On promiscuity, logical impossibilities, statistical ignorance and the blogosphere


This is Gina Kolata, writing in the NYT:

One survey, recently reported by the federal government, concluded that men had a median of seven female sex partners. Women had a median of four male sex partners. Another study, by British researchers, stated that men had 12.7 heterosexual partners in their lifetimes and women had 6.5.

But there is just one problem, mathematicians say. It is logically impossible for heterosexual men to have more partners on average than heterosexual women. Those survey results cannot be correct.


Notice that the federal survey refers to medians, so there really isn't any logical impossibility there. The British study, on the other hand, refers to means indeed - there can't be a median of reported sexual partners of 6.5 (unless it is an average of medians over a number of years or something equally weird). With means, assuming females define 'sexual partners' the same way as males, the study is based on a truly random sample and males don't travel abroad disproportionately more than females do, a logical impossibility indeed presents itself.

This is not to say that there is any excuse for the author reporting the federal survey and then going on to say that these numbers cannot be an accurate representation of reality. At the same time, the British study makes it clear that there is an issue with men on average over-reporting (or women under-reporting) the number of sexual partners they have, so the evidence supports the author's thesis (or in the case of the federal survey, it is not informative - but definitely not against. That is unless you make some simplyfying assumptions regarding the distribution and utilise the information from the British survey as a prior etc but let's not even go there).

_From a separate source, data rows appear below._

(** * NepJol article fetcher: a shallow embedding of [fetch.py]

    The script searches the NepJol journal aggregator, scrapes the result
    page, follows an article to its PDF viewer page and download link, and
    streams the PDF to disk.  This development embeds its functions
    ([search_nepjol], [display_results], [save_to_file], [find_pdf_link],
    [download_file]) and its main block with the selection loop, and proves
    properties of them.  [setup_logging] is left out: it depends on the
    clock and on the creation of directories.

    Modelling conventions.
    - A Python [str] is a Rocq [string]; every [ascii] stands for one
      character, so the embedding covers text whose code points are below
      256.  The character classes ([str.isspace], [str.isalnum]) are the
      Unicode ones restricted to that range.
    - Everything outside the script is gathered in a record [World]: the
      answers of [requests.get], the document tree built by
      [BeautifulSoup(text, "html.parser")], whether [open] succeeds, and what
      the rest of the system does to the files between two statements.
    - Raising is modelled by a result type, and the effects of a function
      (files, log records, console lines) by explicit state passing; the
      two are combined in the monad [M].
    - The state has three parts: [files], the files that the script opens
      itself; [log], the records that the logger sends to the run's log file
      and echoes on standard error; [console], what [print] writes on
      standard output.  [file_system] puts the log file beside the others.
    - A log record keeps the level and the format string of the logger call
      as it is written in the source, with its escapes; the interpolated
      values are not expanded.  The same holds for the printed texts.
    - The sanitiser of file names is also given over all code points, with
      the Unicode tables as parameters.
    - The lines typed by the user are a list; a program that asks for a
      line beyond the list is waiting for it. *)

From Stdlib Require Import ZArith Ascii String List Lia Bool.
From stdpp Require Import base gmap strings list.

Local Open Scope Z_scope.
Local Open Scope nat_scope.

(** ** Python string operations *)

Definition code (c : ascii) : nat := nat_of_ascii c.

Definition between (lo hi n : nat) : bool := (lo <=? n) && (n <=? hi).

(** [str.isspace] for one character (code points 9-13, 28-32, 133, 160). *)
Definition isspace (c : ascii) : bool :=
  let n := code c in
  between 9 13 n || between 28 32 n || (n =? 133) || (n =? 160).

(** [str.isalnum] for one character. *)
Definition isalnum (c : ascii) : bool :=
  let n := code c in
  between 48 57 n || between 65 90 n || between 97 122 n
  || (n =? 170) || between 178 179 n || (n =? 181) || between 185 186 n
  || between 188 190 n || between 192 214 n || between 216 246 n
  || between 248 255 n.

Definition isascii (c : ascii) : bool := code c <? 128.

(** [c.isascii() and c.isalpha()] *)
Definition isascii_alpha (c : ascii) : bool :=
  let n := code c in between 65 90 n || between 97 122 n.

Definition isdigit (c : ascii) : bool := between 48 57 (code c).

Definition ascii_lower (c : ascii) : ascii :=
  if between 65 90 (code c) then ascii_of_nat (code c + 32) else c.

Definition nonempty (s : string) : bool :=
  match s with EmptyString => false | _ => true end.

Fixpoint str_filter (p : ascii -> bool) (s : string) : string :=
  match s with
  | EmptyString => EmptyString
  | String c s' => if p c then String c (str_filter p s') else str_filter p s'
  end.

Fixpoint str_forallb (p : ascii -> bool) (s : string) : bool :=
  match s with
  | EmptyString => true
  | String c s' => p c && str_forallb p s'
  end.

Fixpoint str_map (f : ascii -> ascii) (s : string) : string :=
  match s with
  | EmptyString => EmptyString
  | String c s' => String (f c) (str_map f s')
  end.

(** [c in s] for a character [c]. *)
Fixpoint char_in (c : ascii) (s : string) : bool :=
  match s with
  | EmptyString => false
  | String d s' => Ascii.eqb c d || char_in c s'
  end.

(** [s.startswith(p)] *)
Fixpoint startswith (p s : string) : bool :=
  match p, s with
  | EmptyString, _ => true
  | String a p', String b s' => Ascii.eqb a b && startswith p' s'
  | String _ _, EmptyString => false
  end.

(** [sub in s] for strings. *)
Fixpoint str_contains (sub s : string) : bool :=
  startswith sub s ||
  match s with
  | EmptyString => false
  | String _ s' => str_contains sub s'
  end.

(** [s.lstrip(chars)] and [s.rstrip(chars)], the set of characters given as
    a predicate. *)
Fixpoint lstrip_by (p : ascii -> bool) (s : string) : string :=
  match s with
  | EmptyString => EmptyString
  | String c s' => if p c then lstrip_by p s' else s
  end.

Fixpoint rstrip_by (p : ascii -> bool) (s : string) : string :=
  match s with
  | EmptyString => EmptyString
  | String c s' =>
      match rstrip_by p s' with
      | EmptyString => if p c then EmptyString else String c EmptyString
      | r => String c r
      end
  end.

Definition strip_by (p : ascii -> bool) (s : string) : string :=
  rstrip_by p (lstrip_by p s).

(** [s.rstrip()] and [s.strip()] with no argument strip whitespace. *)
Definition rstrip : string -> string := rstrip_by isspace.
Definition strip : string -> string := strip_by isspace.

(** [s[:n]] and [s[n:]] *)
Fixpoint str_take (n : nat) (s : string) : string :=
  match n, s with
  | S n', String c s' => String c (str_take n' s')
  | _, _ => EmptyString
  end.

Fixpoint str_drop (n : nat) (s : string) : string :=
  match n, s with
  | S n', String _ s' => str_drop n' s'
  | _, _ => s
  end.

(** [s.find(c)]: the index of the first occurrence, [None] for -1. *)
Fixpoint str_find (c : ascii) (s : string) : option nat :=
  match s with
  | EmptyString => None
  | String d s' => if Ascii.eqb c d then Some 0 else S <$> str_find c s'
  end.

(** [s.find(c, start)] *)
Definition str_find_from (c : ascii) (start : nat) (s : string) : option nat :=
  (fun i => start + i) <$> str_find c (str_drop start s).

(** [s.rfind(c)] *)
Fixpoint str_rfind (c : ascii) (s : string) : option nat :=
  match s with
  | EmptyString => None
  | String d s' =>
      match str_rfind c s' with
      | Some i => Some (S i)
      | None => if Ascii.eqb c d then Some 0 else None
      end
  end.

(** [s.split(sep)] for a one-character separator. *)
Fixpoint str_split (sep : ascii) (s : string) : list string :=
  match s with
  | EmptyString => [EmptyString]
  | String c s' =>
      if Ascii.eqb c sep then EmptyString :: str_split sep s'
      else match str_split sep s' with
           | hd :: tl => String c hd :: tl
           | [] => [String c EmptyString]
           end
  end.

(** [s.split(sep, 1)] when [sep in s]: the text before and after the first
    separator. *)
Definition str_split1 (sep : ascii) (s : string) : string * string :=
  match str_find sep s with
  | Some i => (str_take i s, str_drop (S i) s)
  | None => (s, EmptyString)
  end.
(** ** Facts about loops that only append *)

Lemma for_each_append {A} (body : list error -> A -> Py.result (list error))
    (f : A -> list error) (l : list A) :
  (forall errs x, x ∈ l -> body errs x = Py.ret (errs ++ f x)) ->
  forall errs, for_each body l errs = Py.ret (errs ++ flat_map f l).
Proof.
  induction l as [|x l IH]; intros Hbody errs; simpl.
  - by rewrite app_nil_r.
  - rewrite Hbody by (apply elem_of_cons; auto). simpl.
    rewrite IH, app_assoc; [done|].
    intros errs' y Hy. apply Hbody. apply elem_of_cons; auto.
Qed.

Lemma for_each_app {A S} (body : S -> A -> Py.result S) (l1 l2 : list A) (st : S) :
  for_each body (l1 ++ l2) st = Py.bind (for_each body l1 st) (for_each body l2).
Proof.
  revert st. induction l1 as [|x l1 IH]; intros st; simpl; [done|].
  destruct (body st x) as [e|st']; simpl; [done|apply IH].
Qed.

Lemma forallb_false_split {A} (f : A -> bool) (l : list A) :
  forallb f l = false ->
  exists l1 x l2, l = l1 ++ x :: l2 /\ forallb f l1 = true /\ f x = false.
Proof.
  induction l as [|y l IH]; simpl; [discriminate|].
  destruct (f y) eqn:Hy; simpl.
  - intros H. destruct (IH H) as (l1 & x & l2 & -> & Hl1 & Hx).
    exists (y :: l1), x, l2. simpl. by rewrite Hy, Hl1.
  - intros _. by exists [], y, l.
Qed.

(** A loop whose body appends errors of the current row only yields errors
    of rows of the frame. *)
Lemma for_each_skus (body : list error -> record -> Py.result (list error))
    (df : dataframe) :
  (forall errs row errs',
     body errs row = Py.ret errs' ->
     exists new, errs' = errs ++ new /\ Forall (fun e => sku e = row_sku row) new) ->
  forall errs out,
    for_each body df errs = Py.ret out ->
    forall e, e ∈ out -> e ∈ errs \/ sku e ∈ map row_sku df.
Proof.
  intros Hbody. induction df as [|row df IH]; intros errs out Hout e He; simpl in *.
  - injection Hout as <-. auto.
  - destruct (body errs row) as [ex|errs'] eqn:Hb; simpl in Hout; [done|].
    destruct (Hbody _ _ _ Hb) as (new & -> & Hnew).
    destruct (IH _ _ Hout e He) as [Hin|Hin].
    + apply elem_of_app in Hin as [Hin|Hin]; [auto|].
      right. rewrite Forall_forall in Hnew. rewrite (Hnew e Hin).
      apply elem_of_cons. auto.
    + right. apply elem_of_cons. auto.
Qed.

(** ** Facts about the inventory validator *)

Section Inventory.

Import InventoryValidator.

Lemma int_overflows_spec v :
  int_overflows v = true <-> Builtins.int v = Py.raise Py.OverflowError.
Proof.
  destruct v as [s|z|f|]; simpl; try (split; discriminate).
  - destruct (Builtins.int_of_str s); split; discriminate.
  - destruct f; simpl; split; try discriminate; done.
Qed.

Lemma int_exn v e :
  Builtins.int v = inl e ->
  e = Py.ValueError \/ e = Py.TypeError \/ e = Py.OverflowError.
Proof.
  destruct v as [s|z|f|]; simpl.
  - destruct (Builtins.int_of_str s); intros [=]; auto.
  - intros [=].
  - destruct f; intros [=]; auto.
  - intros [=]; auto.
Qed.

Lemma inventory_body_no_overflow self errs row :
  int_overflows (row_inventory_count row) = false ->
  body self errs row = Py.ret (errs ++ inventory_row_errors self row).
Proof.
  intros Hov. unfold body, inventory_row_errors, append.
  destruct (Builtins.int (row_inventory_count row)) as [e|v] eqn:Hint.
  - destruct (int_exn _ _ Hint) as [->|[->| ->]]; try done.
    apply int_overflows_spec in Hint. congruence.
  - destruct (v <? min_inventory self)%Z; [done|].
    destruct (v <? low_stock_threshold self)%Z; [done|].
    by rewrite app_nil_r.
Qed.

Lemma inventory_validate_no_overflow self df :
  forallb (fun r => negb (int_overflows (row_inventory_count r))) df = true ->
  validate self df = Py.ret (flat_map (inventory_row_errors self) df).
Proof.
  intros Hall. unfold validate.
  rewrite (for_each_append _ (inventory_row_errors self)); [done|].
  intros errs x Hx. apply inventory_body_no_overflow.
  rewrite forallb_forall in Hall. apply negb_true_iff, Hall.
  by apply list_elem_of_In.
Qed.

Lemma inventory_validate_overflow self df1 r df2 :
  int_overflows (row_inventory_count r) = true ->
  forallb (fun r => negb (int_overflows (row_inventory_count r))) df1 = true ->
  validate self (df1 ++ r :: df2) = Py.raise Py.OverflowError.
Proof.
  intros Hr Hall. unfold validate. rewrite for_each_app.
  fold (validate self df1). rewrite inventory_validate_no_overflow by done.
  simpl. unfold body. apply int_overflows_spec in Hr. by rewrite Hr.
Qed.

Lemma inventory_validate_raises self df :
  validate self df = Py.raise Py.OverflowError <->
  forallb (fun r => negb (int_overflows (row_inventory_count r))) df = false.
Proof.
  split.
  - intros Hraise.
    destruct (forallb _ df) eqn:Hall; [|done].
    rewrite (inventory_validate_no_overflow self df Hall) in Hraise. done.
  - intros Hall. apply forallb_false_split in Hall as (df1 & r & df2 & -> & H1 & Hr).
    apply inventory_validate_overflow; [|done]. by apply negb_false_iff.
Qed.

Lemma inventory_body_skus self errs row errs' :
  body self errs row = Py.ret errs' ->
  exists new, errs' = errs ++ new /\ Forall (fun e => sku e = row_sku row) new.
Proof.
  unfold body, append.
  destruct (Builtins.int (row_inventory_count row)) as [[]|v].
  - intros [= <-]. eexists. split; [done|]. by repeat constructor.
  - intros [= <-]. eexists. split; [done|]. by repeat constructor.
  - discriminate.
  - discriminate.
  - destruct (v <? min_inventory self).
    + intros [= <-]. eexists. split; [done|]. by repeat constructor.
    + destruct (v <? low_stock_threshold self); intros [= <-].
      * eexists. split; [done|]. by repeat constructor.
      * exists []. split; [by rewrite app_nil_r|constructor].
Qed.

Lemma inventory_validate_skus self df errs :
  validate self df = Py.ret errs ->
  forall e, e ∈ errs -> sku e ∈ map row_sku df.
Proof.
  intros Hv e He.
  destruct (for_each_skus (body self) df (inventory_body_skus self) [] errs Hv e He)
    as [H|H]; [by apply elem_of_nil in H|done].
Qed.

End Inventory.

(** ** Facts about the price validator *)

Section Price.

Import PriceValidator.

Lemma float_overflows_spec v :
  float_overflows v = true <-> Builtins.float v = Py.raise Py.OverflowError.
Proof.
  destruct v as [s|z|f|]; simpl; try (split; discriminate).
  - destruct (Builtins.float_of_str s); split; discriminate.
  - destruct (Float.is_infinite (Float.of_Z z)); split; try discriminate; done.
Qed.

Lemma float_exn v e :
  Builtins.float v = inl e ->
  e = Py.ValueError \/ e = Py.TypeError \/ e = Py.OverflowError.
Proof.
  destruct v as [s|z|f|]; simpl.
  - destruct (Builtins.float_of_str s); intros [=]; auto.
  - destruct (Float.is_infinite (Float.of_Z z)); intros [=]; auto.
  - intros [=].
  - intros [=]; auto.
Qed.

Lemma price_body_no_overflow self errs row :
  float_overflows (row_price row) = false ->
  body self errs row = Py.ret (errs ++ price_row_errors self row).
Proof.
  intros Hov. unfold body, price_row_errors, append.
  destruct (Builtins.float (row_price row)) as [e|v] eqn:Hfl.
  - destruct (float_exn _ _ Hfl) as [->|[->| ->]]; try done.
    apply float_overflows_spec in Hfl. congruence.
  - destruct (Float.leb v (min_price self)); [done|].
    destruct (Float.geb v (max_price self)); [done|].
    by rewrite app_nil_r.
Qed.

Lemma price_validate_no_overflow self df :
  forallb (fun r => negb (float_overflows (row_price r))) df = true ->
  validate self df = Py.ret (flat_map (price_row_errors self) df).
Proof.
  intros Hall. unfold validate.
  rewrite (for_each_append _ (price_row_errors self)); [done|].
  intros errs x Hx. apply price_body_no_overflow.
  rewrite forallb_forall in Hall. apply negb_true_iff, Hall.
  by apply list_elem_of_In.
Qed.

Lemma price_validate_overflow self df1 r df2 :
  float_overflows (row_price r) = true ->
  forallb (fun r => negb (float_overflows (row_price r))) df1 = true ->
  validate self (df1 ++ r :: df2) = Py.raise Py.OverflowError.
Proof.
  intros Hr Hall. unfold validate. rewrite for_each_app.
  fold (validate self df1). rewrite price_validate_no_overflow by done.
  simpl. unfold body. apply float_overflows_spec in Hr. by rewrite Hr.
Qed.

What I found of real interest in all of this wasn't really Gina Kolata confusing means and medians - I can easily write 10 posts a day documenting abuse of statistics in the press. The really interesting bit is the blogosphere's reaction:

Crooked Timber, my original source, reports both results and goes on to quote Andrew Gelman: 'Jeff's response: MEDIANS??!! Indeed, there's no reason the two distributions should have the same median.' No mention of the fact the second result could not be referring to medians, and that it supports Gina Kolata's thesis.

The very, very, very clever Andrew Gelman discusses about the median, and then goes on to say 'Finally, it's amusing that the Brits report more sex partners than Americans, contrary to stereotypes.' As I mentioned above and a reader of Andrew's points out in the comments, the difference is between the American median and the British mean - not a terribly meaningful comparison to make. Andrew later acknowledged this in the comments - but I will have to put this down as the first time I have caught him off guard. I could bet good money he did not spend more than 10 seconds reading the article.

I'll lower that estimated time to 5 seconds for Ezra Klein, who even after attracting a flurry of comments pointing out that the results refer to the median rather than the mean (including from Robert Waldman ) defended himself by saying this:

My understanding has always been that these are mean numbers, as median numbers tend to specifically be reported that way. But this would be worth finding out.

To find out, of course, one would simply have to read the first three paragraphs of the original NYT article.

And last but by no means least, Brad De Long is taking the piss - but making sure he only quotes the irrelevant American results:

Ouch. Our own David Gale from the tenth floor is made to look ridiculous by Gina Kolata--you see, she didn't tell him that the survey didn't ask about means--about averages--but about medians. Which means that she doesn't know the difference between means and medians. Which is a very bad thing for a science reporter.

Brad spotted the second study, but he is reacting by deliberately posting the juicy bits only. Quoting the British results would not alter the conclusion that the NYT columnist really messed up here, so the issue is discreetly sweeped under the carpet (not that I find this an entirely wrong thing to do. I may be in a philosophical mood here, but there is an appeal to pithy and to-the-point posts on silly subjects such as this one).

By the way, my own first reaction was to admonish the use of the median in the NYT article - but after seeing the attention this was attracting from fellow bloggers I thought the post was worth expanding.

And as I think I should, here is Wikipedia on the mean and on the median.

1 comments:

  1. Hibernien Says:

    I think the point has been made elsewhere that different adult populations could lead to differences in the means. The smaller adult male population could lead to a higher mean although I doubt of the degree reported.

    Even more pedantically, different rates of a partner accumulation could explain mean differences further. If men accumulate partners more slowly (it's a hunch, but I'd say they do) then a random sample of, say, 30 year old men and women won't give you the same mean.

    However this is likely to bias the figures in the opposite way than reported - it would mean (no pun intended) that women would report more partners!